There is a clear link here to what I explained, following Barry Stroud, as Wittgenstein‘s overview of the ‗hardness of the logical must‘ – of logical and mathematical necessity – in the previous chapter. In Philosophical Investigations

§242 (above) Wittgenstein writes of the agreement in judgements that he adverts to as a condition of the possibility of human language as seeming ‗to abolish logic‘.

That is, if human judgement determines what is or is not the case, or even more pertinently for our concerns, what is or is not necessarily the case, it seems that logic will lose its objectivity with its independence, as we saw Dummett and Putnam claiming. That this seeming abolition of logic is only apparent – a mere seeming –, however, as I claimed following Stroud‘s exegesis, is apparent once we note that the impossibility of its not being the case that p when p is necessary is based on the lack of sense we have given to its not being the case that p.

This lack of sense, now, can be seen in a particular light in its association with the move from the first to the second of each of the pairs of conjuncts I have highlighted

above; for example the sense we make within a system of measurement of considering whether such-and-such result of measurement is correct, contrasts with the lack of sense we allow to talk of whether a method or system of measurement is correct or incorrect. It is such lack of sense given or allowed which we saw above in chapter 4 to be deeply connected to the root of ascriptions of necessity. With this in mind let us add a line to the table of three conjuncts above taken from the distinction Wittgenstein makes in LFM between the two ways of considering mathematics to be

‗responsible‘ to reality.

The distinction is between mathematical propositions considered individually intra-mathematically

and

our practice of using the usual rules and axioms of

mathematics

Once again, the first conjunct here has a normative aspect; it makes sense to consider whether a particular mathematical proposition is responsible to ‗certain axioms and certain rules‘ – whether it is in accord with relevant parts of the rest of mathematics, in short. By contrast, again, the second of the two conjuncts characterises the framework within which such accord is assessed. We can mark the difference here by reference to the intra-mathematical aspect of talk of whether a certain mathematical conclusion is correct by contrast to extra-mathematical questions about whether ‗the system as a whole is responsible to anything‘.

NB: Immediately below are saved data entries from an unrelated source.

(** For a validated schedule the next run exists, and it falls between one
    interval and one interval plus the jitter after the given instant. *)
Theorem Schedule_Next_bounds s t key :
  Schedule_Validate s = Ok tt → Every s ≤ max_int64 →
  ∃ n, Schedule_Next s t key = Some n ∧ off n = off t ∧
    ns t + Every s ≤ ns n ≤ ns t + Every s + Jitter s.
Proof.
  intros HV Hmax. apply Schedule_Validate_ok in HV. unfold max_int64 in Hmax.
  unfold Schedule_Next. destruct (Jitter s =? 0) eqn:E; bool_prop.
  - eexists. split; [done|]. simpl. lia.
  - rewrite (to_int64_id (Jitter s + 1)) by lia. rewrite (Z.mod_small (Jitter s + 1)) by lia.
    rewrite (proj2 (Z.eqb_neq _ _)) by lia.
    generalize (fnv64a (bytes key ++ [0] ++ bytes (format_int (unix_nano t)))). intros h.
    pose proof (Z.mod_pos_bound h (Jitter s + 1) ltac:(lia)).
    eexists. split; [done|]. rewrite to_int64_id by lia. simpl. lia.
Qed.

Lemma Schedule_Next_bounds_witness :
  ∃ n, Schedule_Next {| Every := 10; Jitter := 3; Timeout := 0; RunOnStart := false |}
         (mkTime 5 0) "t" = Some n ∧ off n = off (mkTime 5 0) ∧ ns (mkTime 5 0) + 10 ≤ ns n ≤ ns (mkTime 5 0) + 10 + 3.
Proof.
  apply (Schedule_Next_bounds {| Every := 10; Jitter := 3; Timeout := 0; RunOnStart := false |});
    [reflexivity | unfold max_int64; simpl; lia].
Defined.

(** [Next] panics exactly when the jitter is -1; [Due] does not validate
    the specifications it is given. *)
Theorem Schedule_Next_panics s t key :
  - 2 ^ 63 ≤ Jitter s < 2 ^ 63 →
  Schedule_Next s t key = None ↔ Jitter s = -1.
Proof.
  intros HJ. unfold Schedule_Next. destruct (Jitter s =? 0) eqn:E; bool_prop.
  - split; [done|lia].
  - assert (to_int64 (Jitter s + 1) mod 2 ^ 64 = 0 ↔ Jitter s = -1) as <-.
    { unfold to_int64. rewrite Zminus_mod_idemp_l, Z.add_simpl_r. split; [|by intros ->].
      intros H. apply Z.mod_divide in H as [k Hk]; lia. }
    destruct (_ =? 0) eqn:E2; bool_prop; done.
Qed.

Lemma Schedule_Next_panics_witness :
  Schedule_Next {| Every := 1; Jitter := -1; Timeout := 0; RunOnStart := false |}
    zero_time "t" = None.
Proof.
  apply (Schedule_Next_panics
    {| Every := 1; Jitter := -1; Timeout := 0; RunOnStart := false |}); [simpl; lia|reflexivity].
Defined.

(** ** Properties: registry *)

Definition registry_ok (r : Registry) : Prop :=
  map_Forall (λ id task, Spec_ID (Task_Spec task) = id ∧ Task_Validate task = Ok tt) r.

Lemma Specs_NoDup r : registry_ok r → NoDup (Spec_ID <$> Specs r).
Proof.
  intros Hr. unfold Specs. rewrite (sort_by_perm spec_less).
  replace (Spec_ID <$> (Task_Spec ∘ snd <$> map_to_list r)) with (map_to_list r).*1;
    [apply NoDup_fst_map_to_list|].
  rewrite <-list_fmap_compose. apply list_fmap_ext. intros i [id task] Hi. simpl.
  symmetry. apply (Hr id). apply elem_of_map_to_list. by eapply list_elem_of_lookup_2.
Qed.

Lemma elem_of_Specs r spec :
  spec ∈ Specs r ↔ ∃ id task, r !! id = Some task ∧ Task_Spec task = spec.
Proof.
  unfold Specs. rewrite (elem_of_sort_by spec_less), list_elem_of_fmap. split.
  - intros ([id task] & -> & H%elem_of_map_to_list). eauto.
  - intros (id & task & H & <-). exists (id, task). split; [done|].
    by apply elem_of_map_to_list.
Qed.

#[local] Instance spec_less_strict : StrictLess spec_less.
Proof. unfold spec_less. apply (less_on_strict Spec_ID str_ltb). apply _. Qed.

Lemma sorted_specs_lt l :
  StronglySorted (le_by spec_less) l → NoDup (Spec_ID <$> l) →
  StronglySorted (λ a b, spec_less a b = true) l.
Proof.
  induction 1 as [|s l Hl IH Hs]; [constructor|]. cbn. intros [Hn HN]%NoDup_cons.
  constructor; [by apply IH|]. rewrite Forall_forall in Hs. apply Forall_forall.
  intros x Hx. pose proof (Hs x Hx) as H. unfold le_by in H.
  destruct (spec_less s x) eqn:E; [done|].
  destruct Hn. unfold spec_less in *. rewrite (str_ltb_total _ _ E H).
  exact (list_elem_of_fmap_2 Spec_ID l x Hx).
Qed.

(** [Register] keeps the registry well formed (every task is valid and
    filed under its own id); it refuses an id already present without
    touching the registry, and otherwise exactly that task becomes visible. *)
Theorem Register_spec r task :
  registry_ok r →
  registry_ok (Register r task).1 ∧
  ((Register r task).2 = Ok tt ↔
    Task_Validate task = Ok tt ∧ r !! Spec_ID (Task_Spec task) = None) ∧
  (∀ id, Registry_Get (Register r task).1 id =
    if bool_decide ((Register r task).2 = Ok tt ∧ id = Spec_ID (Task_Spec task))
    then Ok task else Registry_Get r id).
Proof.
  intros Hr. unfold Register, Registry_Get.
  destruct (Task_Validate task) as [[]|e] eqn:EV; cbn [fst snd].
  - destruct (r !! Spec_ID (Task_Spec task)) as [old|] eqn:EL; cbn [fst snd].
    + split_and!; [done|by split; [|intros [_ ?]]|].
      intros id. by rewrite bool_decide_eq_false_2 by (by intros [? _]).
    + split_and!; [by apply map_Forall_insert_2|done|].
      intros id. case_bool_decide as Hid.
      * destruct Hid as [_ ->]. by rewrite lookup_insert_eq.
      * by rewrite lookup_insert_ne by (intros <-; by apply Hid).
  - split_and!; [done|by split; [|intros [? _]]|].
    intros id. by rewrite bool_decide_eq_false_2 by (by intros [? _]).
Qed.

Definition demo_task (id : string) : Task := {|
  Task_Spec := {| Spec_ID := id; Spec_Kind := "scan";
    Spec_Schedule := {| Every := 60; Jitter := 5; Timeout := 0; RunOnStart := true |};
    Spec_Labels := ∅ |};
  Task_Handler := Some (λ _, None) |}.

Lemma Register_spec_witness :
  registry_ok (Register NewRegistry (demo_task "a")).1 ∧
  is_ok (Register NewRegistry (demo_task "a")).2 = true.
Proof.
  split; [|reflexivity]. apply (Register_spec NewRegistry (demo_task "a")).
  unfold registry_ok, NewRegistry. apply map_Forall_empty.
Defined.

(** On a well-formed registry [Specs] lists the registered specifications,
    each once, in strictly increasing order of their ids. *)
Theorem Specs_spec r :
  registry_ok r →
  StronglySorted (λ a b, spec_less a b = true) (Specs r) ∧
  (∀ spec, spec ∈ Specs r ↔ ∃ task, Registry_Get r (Spec_ID spec) = Ok task ∧ Task_Spec task = spec).
Proof.
  intros Hr. split.
  - apply sorted_specs_lt; [apply sort_by_sorted, _|by apply Specs_NoDup].
  - intros spec. rewrite elem_of_Specs. unfold Registry_Get. split.
    + intros (id & task & H & <-). exists task. destruct (Hr _ _ H) as [-> _]. by rewrite H.
    + intros (task & H & <-). case_in H; [|done]. injection H as ->. eauto.
Qed.

Lemma Specs_spec_witness :
  StronglySorted (λ a b, spec_less a b = true)
    (Specs (Register (Register NewRegistry (demo_task "b")).1 (demo_task "a")).1).
Proof.
  apply Specs_spec. intros id task.
  change (Register (Register NewRegistry (demo_task "b")).1 (demo_task "a")).1
    with (<["a" := demo_task "a"]> (<["b" := demo_task "b"]> (∅ : Registry))).
  rewrite !lookup_insert_Some, lookup_empty. naive_solver.
Defined.

(** ** Properties: planner *)

(** The task [id] has a planned instant that is not after [now]. *)
Definition is_due (p : Planner) (now : Time) (id : string) : Prop :=
  ∃ t, p !! id = Some t ∧ ns t ≤ ns now.

(** What a round of [Due] did, between two planners. *)
Record round (p : Planner) (specs : list TaskSpec) (now : Time)
    (p' : Planner) (due : list TaskSpec) : Prop := {
  round_nodup : NoDup (Spec_ID <$> due);
  round_from : due ⊆ specs;
  round_ids id : id ∈ Spec_ID <$> due ↔ id ∈ Spec_ID <$> specs ∧ is_due p now id;
  round_frame id : id ∉ Spec_ID <$> due → p' !! id = p !! id;
  round_next spec : spec ∈ due → ∃ t, p' !! Spec_ID spec = Some t ∧
    ns now + Every (Spec_Schedule spec) ≤ ns t
      ≤ ns now + Every (Spec_Schedule spec) + Jitter (Spec_Schedule spec);
}.

Lemma round_skip p spec specs now p' due :
  ¬ is_due p now (Spec_ID spec) → round p specs now p' due → round p (spec :: specs) now p' due.
Proof.
  intros Hn [H1 H2 H3 H4 H5]. split; [done|set_solver| |done|done].
  intros id. rewrite H3, fmap_cons, elem_of_cons. split; [intros [? ?]; auto|].
  intros [[->|?] ?]; [done|auto].
Qed.

Lemma round_take p spec specs now n p' due :
  is_due p now (Spec_ID spec) →
  0 < Every (Spec_Schedule spec) →
  ns now + Every (Spec_Schedule spec) ≤ ns n
    ≤ ns now + Every (Spec_Schedule spec) + Jitter (Spec_Schedule spec) →
  round (<[Spec_ID spec := n]> p) specs now p' due →
  round p (spec :: specs) now p' (spec :: due).
Proof.
  intros Hd Hpos Hn [H1 H2 H3 H4 H5].
  assert (Spec_ID spec ∉ Spec_ID <$> due) as Hfresh.
  { rewrite H3. intros [_ (t & Ht & Hle)]. rewrite lookup_insert_eq in Ht.
    injection Ht as <-. lia. }
  split.
  - by constructor.
  - set_solver.
  - intros id. rewrite !fmap_cons, !elem_of_cons, H3. unfold is_due.
    destruct (decide (id = Spec_ID spec)) as [->|Hne]; [by split; [|left]; auto|].
    rewrite lookup_insert_ne by done. naive_solver.
  - intros id. rewrite fmap_cons, elem_of_cons. intros Hid.
    rewrite H4, lookup_insert_ne by auto. done.
  - intros s [->|Hs]%elem_of_cons; [|by apply H5].
    exists n. rewrite H4, lookup_insert_eq by done. done.
Qed.

Lemma due_loop_round specs p now acc :
  Forall spec_ok specs →
  ∃ p' d, due_loop p specs now acc = Some (p', acc ++ d) ∧ round p specs now p' d.
Proof.
  intros Hok. revert p acc. induction Hok as [|spec specs [HV HM] _ IH]; intros p acc; simpl.
  - exists p, []. rewrite app_nil_r. split; [done|]. split; simpl; try done.
    + constructor.
    + set_solver.
    + set_solver.
  - apply TaskSpec_Validate_ok in HV as (_ & _ & HV).
    destruct (p !! Spec_ID spec) as [t|] eqn:Et.
    + destruct (after t now) eqn:Ea; unfold after in Ea; bool_prop.
      * destruct (IH p acc) as (p' & d & -> & Hr). exists p', d. split; [done|].
        apply round_skip; [|done]. intros (t' & Ht & ?). rewrite Et in Ht.
        injection Ht as ->. lia.
      * destruct (Schedule_Next_bounds _ (utc now) (Spec_ID spec) HV HM) as (n & -> & _ & Hn).
        simpl. destruct (IH (<[Spec_ID spec := n]> p) (acc ++ [spec])) as (p' & d & -> & Hr).
        exists p', (spec :: d). rewrite <-app_assoc. split; [done|].
        apply Schedule_Validate_ok in HV. eapply round_take; [by exists t|lia|exact Hn|done].
    + destruct (IH p acc) as (p' & d & -> & Hr). exists p', d. split; [done|].
      apply round_skip; [|done]. intros (t & Ht & _). by rewrite Et in Ht.
Qed.

Lemma round_perm p specs now p' d1 d2 :
  d1 ≡ₚ d2 → round p specs now p' d1 → round p specs now p' d2.
Proof.
  intros HP [H1 H2 H3 H4 H5]. split; try setoid_rewrite <-HP; done.
Qed.

Lemma Due_round p specs now :
  Forall spec_ok specs →
  ∃ p' due, Due p specs now = Some (p', due) ∧ round p specs now p' due ∧
    StronglySorted (λ a b, spec_less a b = true) due.
Proof.
  intros Hok. unfold Due. destruct (due_loop_round specs p now [] Hok) as (p' & d & -> & Hr).
  simpl. eexists p', _. split; [done|].
  assert (round p specs now p' (sort_by spec_less d)) as Hs
    by (eapply round_perm; [symmetry; apply sort_by_perm|done]).
  split; [done|]. apply sorted_specs_lt; [apply sort_by_sorted, _|apply Hs].
Qed.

So, in these terms, now, what is important for us is how the distinction Wittgenstein points up between normative practices and the frameworks within which such practices take place plays out in the case of the distinction between intra-mathematical propositions, assessed by our practice of using the usual rules and axioms of mathematics, and extra-mathematical questions about mathematics, such as whether the whole of mathematics is responsible to anything at all – or, by the same token, whether our practice of using the usual rules and axioms of mathematics is responsible to, or justified by, anything at all. I am going to argue that this distinction, and consequential differences between the sense we allow to such intra- and extra-mathematical propositions and questions, is key to solving the problem of mathematical applicability.

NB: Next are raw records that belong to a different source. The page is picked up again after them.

(* ===== verification/JournalLog.v ===== *)
(** * The journal as a log

    Appending never changes an event already recorded, sequences grow, a retry
    of an accepted event is a no-op, a conflicting one is refused, and [Read]
    pages through the log without skipping. *)

From S2P Require Import Prelude GoString GoTime Json Model ModelJson Journal.
#[local] Open Scope Z_scope.

Definition appends (s : Store) (l : list Event) : Store := foldl (λ s e, (Append s e).1) s l.

Lemma Append_ok s e s' r : Append s e = (s', Ok r) ↔ append_tx s e = Ok (s', r).
Proof. unfold Append. destruct (append_tx s e) as [[s2 r2]|]; split; congruence. Qed.

Lemma Append_err s e s' err : Append s e = (s', Err err) → s' = s.
Proof. unfold Append. destruct (append_tx s e) as [[s2 r2]|]; congruence. Qed.

Lemma Append_cases s e :
  (∃ s' r, Append s e = (s', Ok r) ∧ appended s e s' r) ∨ ∃ err, Append s e = (s, Err err).
Proof.
  destruct (Append s e) as [s' [r|err]] eqn:E; [left|right].
  - exists s', r. split; [done|]. by apply Append_ok, append_tx_appended in E as (_ & _ & E).
  - pose proof (Append_err _ _ _ _ E) as ->. eauto.
Qed.

Lemma appended_events s e s' r :
  appended s e s' r →
  ∃ new, events s' = events s ++ new ∧ (length new ≤ 1)%nat ∧
    REvent r = e ∧ ∃ row, row_by_id s' (Event_ID e) = Some row ∧
      ev_sequence row = Sequence r ∧ Marshal e = Some (ev_envelope row).
Proof.
  assert (∀ s env fs, row_by_id s (Event_ID e) = None →
    row_by_id (with_findings (insert_event s e env) fs) (Event_ID e)
      = Some (event_row (autoincrement s + 1) e env)) as Hrow.
  { intros s0 env fs Hn. unfold row_by_id in *. cbn [events with_findings insert_event].
    destruct (list_find _ (events s0)) as [[]|] eqn:E; [done|]. rewrite list_find_app_r by done.
    cbn. by rewrite decide_True. }
  destruct 1 as [row Hr Hm|env Hr Hm Ha Hl|env fs f Hr Hm Ha Hl Hb Hp].
  - exists []. rewrite app_nil_r. split_and!; [done|simpl; lia|done|eauto].
  - exists [event_row (autoincrement s + 1) e env]. split_and!; [done|simpl; lia|done|].
    eexists. split; [apply (Hrow s env (current_findings s) Hr)|done].
  - exists [event_row (autoincrement s + 1) e env]. split_and!; [done|simpl; lia|done|].
    eexists. split; [by apply Hrow|done].
Qed.

Lemma Append_prefix s e : ∃ new, events (Append s e).1 = events s ++ new ∧ (length new ≤ 1)%nat.
Proof.
  destruct (Append_cases s e) as [(s' & r & -> & H)|[err ->]].
  - apply appended_events in H as (new & ? & ? & _). eauto.
  - exists []. rewrite app_nil_r. split; [done|cbn; lia].
Qed.

Lemma appends_prefix s l : events s `prefix_of` events (appends s l).
Proof.
  revert s. induction l as [|e l IH]; intros s; [done|]. cbn.
  etrans; [|apply IH]. destruct (Append_prefix s e) as (new & -> & _). by eexists.
Qed.

Lemma row_by_id_prefix s s' id row :
  events s `prefix_of` events s' → row_by_id s id = Some row → row_by_id s' id = Some row.
Proof.
  unfold row_by_id. intros [new ->]. destruct (list_find _ (events s)) as [[i r]|] eqn:E; [|done].
  intros [= <-]. by erewrite list_find_app_l by exact E.
Qed.

(** The event log is append-only: one [Append] leaves every recorded row
    in place and adds at most one, and adds nothing when it fails. *)
Theorem Append_only s e :
  (∃ new, events (Append s e).1 = events s ++ new ∧ (length new ≤ 1)%nat) ∧
  (is_ok (Append s e).2 = false → (Append s e).1 = s).
Proof.
  split; [apply Append_prefix|].
  destruct (Append_cases s e) as [(s' & r & -> & _)|[err ->]]; done.
Qed.

(** C13. Appending is idempotent under retry: once an event was accepted, the
    same event presented again, after any further traffic, is accepted with
    the same sequence and changes nothing. *)
Theorem Append_idempotent s e s1 r l :
  Append s e = (s1, Ok r) → Append (appends s1 l) e = (appends s1 l, Ok r).
Proof.
  intros H. apply Append_ok, append_tx_appended in H as (HV & Hb & HA).
  apply appended_events in HA as (new & _ & _ & Hre & row & Hr & Hs & Hm).
  apply Append_ok, append_tx_appended. split_and!; [done..|].
  destruct r as [q e']. cbn in Hre, Hs. subst e' q. apply appended_again; [|done].
  eapply row_by_id_prefix; [apply appends_prefix|done].
Qed.

(** An event that reuses a recorded id with different content is refused
    with the conflict error, and the store stays as it was. *)
Theorem Append_conflict s e row envelope :
  row_by_id s (Event_ID e) = Some row → Event_Validate json_valid e = Ok tt →
  IsFindingLifecycle e && blank (FindingID e) = false →
  Marshal e = Some envelope → envelope ≠ ev_envelope row →
  ∃ err, Append s e = (s, Err err) ∧
    errors_is err "journal event id already exists with different content" = true.
Proof.
  intros Hr HV Hb Hm Hne. eexists. unfold Append, append_tx, appendEvent.
  rewrite HV. cbn [map_err mbind result_bind]. rewrite Hb. cbn [fail_if mbind result_bind].
  rewrite (proj2 (marshal_event_ok _ _) Hm). cbn [mbind result_bind]. rewrite Hr.
  rewrite (proj2 (String.eqb_neq _ _)) by done. cbn. done.
Qed.

(** ** Sequences *)

Record log_ok (s : Store) : Prop := {
  log_sorted : StronglySorted (λ a b, ev_sequence a < ev_sequence b) (events s);
  log_bound : Forall (λ r, 0 < ev_sequence r ≤ autoincrement s) (events s);
  log_ids : NoDup (ev_event_id <$> events s);
  log_max : 0 ≤ autoincrement s ≤ max_int64;
}.

Lemma log_ok_empty : log_ok empty_store.
Proof. split; cbn; try constructor; unfold max_int64; lia. Qed.

Lemma row_by_id_None s id : row_by_id s id = None → id ∉ ev_event_id <$> events s.
Proof.
  unfold row_by_id. intros H Hin. apply list_elem_of_fmap in Hin as (row & -> & Hin).
  destruct (list_find _ (events s)) as [[]|] eqn:E; [done|].
  apply list_find_None in E. rewrite Forall_forall in E. by apply (E row).
Qed.

Lemma insert_event_log_ok s e env :
  log_ok s → row_by_id s (Event_ID e) = None → autoincrement s < max_int64 →
  log_ok (insert_event s e env).
Proof.
  intros [H1 H2 H3 H4] Hr Ha. split; cbn.
  - apply StronglySorted_snoc; [done|]. eapply Forall_impl; [exact H2|]. cbn. lia.
  - apply Forall_app. split; [|repeat constructor; cbn; lia].
    eapply Forall_impl; [exact H2|]. cbn. lia.
  - rewrite fmap_app. cbn. apply NoDup_app. split_and!; [done| |apply NoDup_singleton].
    intros x Hx ->%list_elem_of_singleton. by apply (row_by_id_None s (Event_ID e)).
  - lia.
Qed.

Lemma with_findings_log_ok s fs : log_ok s → log_ok (with_findings s fs).
Proof. by intros [? ? ? ?]. Qed.

Lemma Append_log_ok s e : log_ok s → log_ok (Append s e).1.
Proof.
  intros Hs. destruct (Append_cases s e) as [(s' & r & -> & H)|[err ->]]; [|done].
  destruct H; cbn; [done|by apply insert_event_log_ok|].
  by apply with_findings_log_ok, insert_event_log_ok.
Qed.

Lemma appends_log_ok s l : log_ok s → log_ok (appends s l).
Proof. revert s. induction l as [|e l IH]; intros s Hs; [done|]. by apply IH, Append_log_ok. Qed.

(** In every journal built by appending, sequences are positive, strictly
    increasing in the order of insertion and within an int64, and event ids
    are unique; a newly recorded event gets the next sequence. *)
Theorem journal_sequences l e s' r :
  let s := appends empty_store l in
  log_ok s ∧
  (Append s e = (s', Ok r) → events s' ≠ events s →
     Sequence r = autoincrement s + 1 ∧ Forall (λ row, ev_sequence row < Sequence r) (events s)).
Proof.
  intros s. assert (log_ok s) as Hs by apply appends_log_ok, log_ok_empty.
  split; [done|]. intros HA Hne. apply Append_ok, append_tx_appended in HA as (_ & _ & HA).
  assert (Sequence r = autoincrement s + 1) as Hr by (by destruct HA).
  split; [done|]. rewrite Hr. eapply Forall_impl; [apply Hs|]. cbn. lia.
Qed.

(** ** Reading *)

Lemma scan_rows_ok {A B} (f : A → result B) rows l :
  scan_rows f rows = Ok l ↔ Forall2 (λ x y, f x = Ok y) rows l.
Proof.
  revert l. induction rows as [|x rows IH]; intros l; cbn [scan_rows].
  - split; [by intros [= <-]|]. by inversion 1.
  - split.
    + intros H. ok_inv. constructor; [done|]. by apply IH.
    + inversion 1 as [|? y ? ys Hy Hys]; subst. rewrite Hy. cbn.
      rewrite (proj2 (IH ys) Hys). done.
Qed.

Lemma sequence_less_strict : StrictLess sequence_less.
Proof. unfold sequence_less. split; intros; lia. Qed.

(** ORDER BY sequence is the order of insertion. *)
Lemma sort_rows s (P : EventRow → Prop) `{∀ x, Decision (P x)} :
  log_ok s → sort_by sequence_less (filter P (events s)) = filter P (events s).
Proof.
  intros [Hs _ _ _]. apply sort_by_id; [apply sequence_less_strict|].
  apply StronglySorted_filter. clear -Hs. induction Hs as [|x l Hl IH Hx]; constructor; [done|].
  eapply Forall_impl; [exact Hx|]. intros y Hy. unfold le_by, sequence_less. cbn in *. lia.
Qed.

(** The rows hold the events they were made from. *)
Definition rows_of (rows : list EventRow) (recs : list JRecord) : Prop :=
  Forall2 (λ row rec, Unmarshal (ev_envelope row) = Some (REvent rec) ∧
    row = event_row (Sequence rec) (REvent rec) (ev_envelope row)) rows recs.

Lemma rows_of_sequence rows recs :
  rows_of rows recs → ev_sequence <$> rows = Sequence <$> recs.
Proof. induction 1 as [|row rec rows recs [_ ->] _ IH]; cbn; [done|]. by f_equal. Qed.

Lemma rows_of_filter (P : EventRow → Prop) (Q : JRecord → Prop)
    `{∀ x, Decision (P x)} `{∀ x, Decision (Q x)} rows recs :
  rows_of rows recs → (∀ rec env, rec ∈ recs → P (event_row (Sequence rec) (REvent rec) env) ↔ Q rec) →
  rows_of (filter P rows) (filter Q recs).
Proof.
  induction 1 as [|row rec rows recs [Hu Hr] Hrs IH]; intros HPQ; [constructor|].
  rewrite !filter_cons. assert (P row ↔ Q rec) as Hiff by (rewrite Hr; apply HPQ; by left).
  assert (rows_of (filter P rows) (filter Q recs)) as Hrec.
  { apply IH. intros ? ? Hin. apply HPQ. by right. }
  destruct (decide (P row)), (decide (Q rec)); try tauto. constructor; [by split|done].
Qed.

Lemma rows_of_scan fmt rows recs :
  rows_of rows recs → scan_rows (scan_event fmt) rows = Ok recs.
Proof.
  intros H. apply scan_rows_ok. eapply Forall2_impl; [exact H|].
  intros row [q e] [Hu Hr]. cbn in *. unfold scan_event. rewrite Hu. by rewrite Hr at 1.
Qed.

Lemma appends_rows_of s recs l :
  rows_of (events s) recs → Forall wf l →
  ∃ new, rows_of (events (appends s l)) (recs ++ new) ∧ Forall (λ rec, REvent rec ∈ l) new.
Proof.
  intros Hrs Hl. revert s recs Hrs. induction Hl as [|e l He Hl IH]; intros s recs Hrs; cbn.
  { exists []. by rewrite app_nil_r. }
  assert (∃ new, rows_of (events (Append s e).1) (recs ++ new) ∧
            Forall (λ rec, REvent rec = e) new) as (n1 & H1 & Hn1).
  { destruct (Append_cases s e) as [(s' & r & -> & H)|[err ->]];
      [|exists []; by rewrite app_nil_r].
    assert (∀ env fs, Marshal e = Some env →
      rows_of (events (with_findings (insert_event s e env) fs))
        (recs ++ [mkRecord (autoincrement s + 1) e])) as Hins.
    { intros env fs Hm. apply Forall2_app; [done|]. constructor; [|constructor]. cbn.
      split; [|done]. destruct (Marshal_Unmarshal e He) as (t & Ht & Hu). congruence. }
    destruct H as [row Hr Hm|env Hr Hm Ha Hlc|env fs f Hr Hm Ha Hlc Hb Hp].
    - exists []. by rewrite app_nil_r.
    - exists [mkRecord (autoincrement s + 1) e]. split; [|by repeat constructor].
      exact (Hins env (current_findings s) Hm).
    - exists [mkRecord (autoincrement s + 1) e]. split; [|by repeat constructor]. by apply Hins. }
  destruct (IH _ _ H1) as (n2 & H2 & Hn2). exists (n1 ++ n2). rewrite app_assoc.
  split; [done|]. apply Forall_app. split.
  - eapply Forall_impl; [exact Hn1|]. intros rec ->. by left.
  - eapply Forall_impl; [exact Hn2|]. intros rec Hin. by right.
Qed.

Lemma filter_rows_after after rows recs :
  rows_of rows recs →
  rows_of (filter (λ r, (after <? ev_sequence r) = true) rows)
    (filter (λ rec, (after <? Sequence rec) = true) recs).
Proof. intros H. by apply rows_of_filter. Qed.

(** On a journal of marshallable events, [Read] returns exactly the first
    events after the given sequence, in order, with the events that were
    appended, at most a thousand of them and at least one when there are any;
    a page shorter than the limit is the end of the journal. *)
Theorem Read_page l afterSequence limit :
  Forall wf l → 0 ≤ afterSequence →
  let s := appends empty_store l in
  ∃ all page, Read s afterSequence limit = Ok page ∧
    rows_of (events s) all ∧
    page = take (Z.to_nat (read_limit limit)) (filter (λ r, (afterSequence <? Sequence r) = true) all) ∧
    StronglySorted (λ a b, Sequence a < Sequence b) all ∧
    1 ≤ read_limit limit ≤ 1000.
Proof.
  intros Hl Ha s. destruct (appends_rows_of empty_store [] l ltac:(constructor) Hl) as (all & Hrs & _).
  fold s in Hrs. cbn in Hrs. assert (log_ok s) as Hok by apply appends_log_ok, log_ok_empty.
  exists all, (take (Z.to_nat (read_limit limit))
                (filter (λ r, (afterSequence <? Sequence r) = true) all)).
  split_and!; [|done|done| |unfold read_limit; repeat case_match; bool_prop; lia..].
  - unfold Read. rewrite (proj2 (Z.ltb_ge _ _)) by done.
    rewrite sort_rows by done. apply rows_of_scan. apply Forall2_take. by apply filter_rows_after.
  - destruct Hok as [Hs _ _ _]. apply rows_of_sequence in Hrs. clear -Hs Hrs.
    revert all Hrs. induction Hs as [|r rows Hrows IH Hr]; intros [|rec all] [=]; constructor; [by apply IH|].
    rewrite <-H. apply (Forall_fmap Sequence (λ q, ev_sequence r < q)).
    assert (Sequence <$> all = ev_sequence <$> rows) as -> by done. by apply Forall_fmap.
Qed.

We do need to be a little careful here. In assimilating some aspects of the distinction Wittgenstein draws between what I am calling intra- and extra- mathematical questions to the distinctions in play in Philosophical Investigations §241-2, we should (once again) beware of thinking that what is on offer is some sort of overall or general theory about the difference between, say, frameworks and normative practices within them. The comparison between the two distinctions is intended, not as a generalisation part way to becoming a theory, but – as usual – in the hope of clarification, of arriving at a perspicuous overview of the philosophical terrain.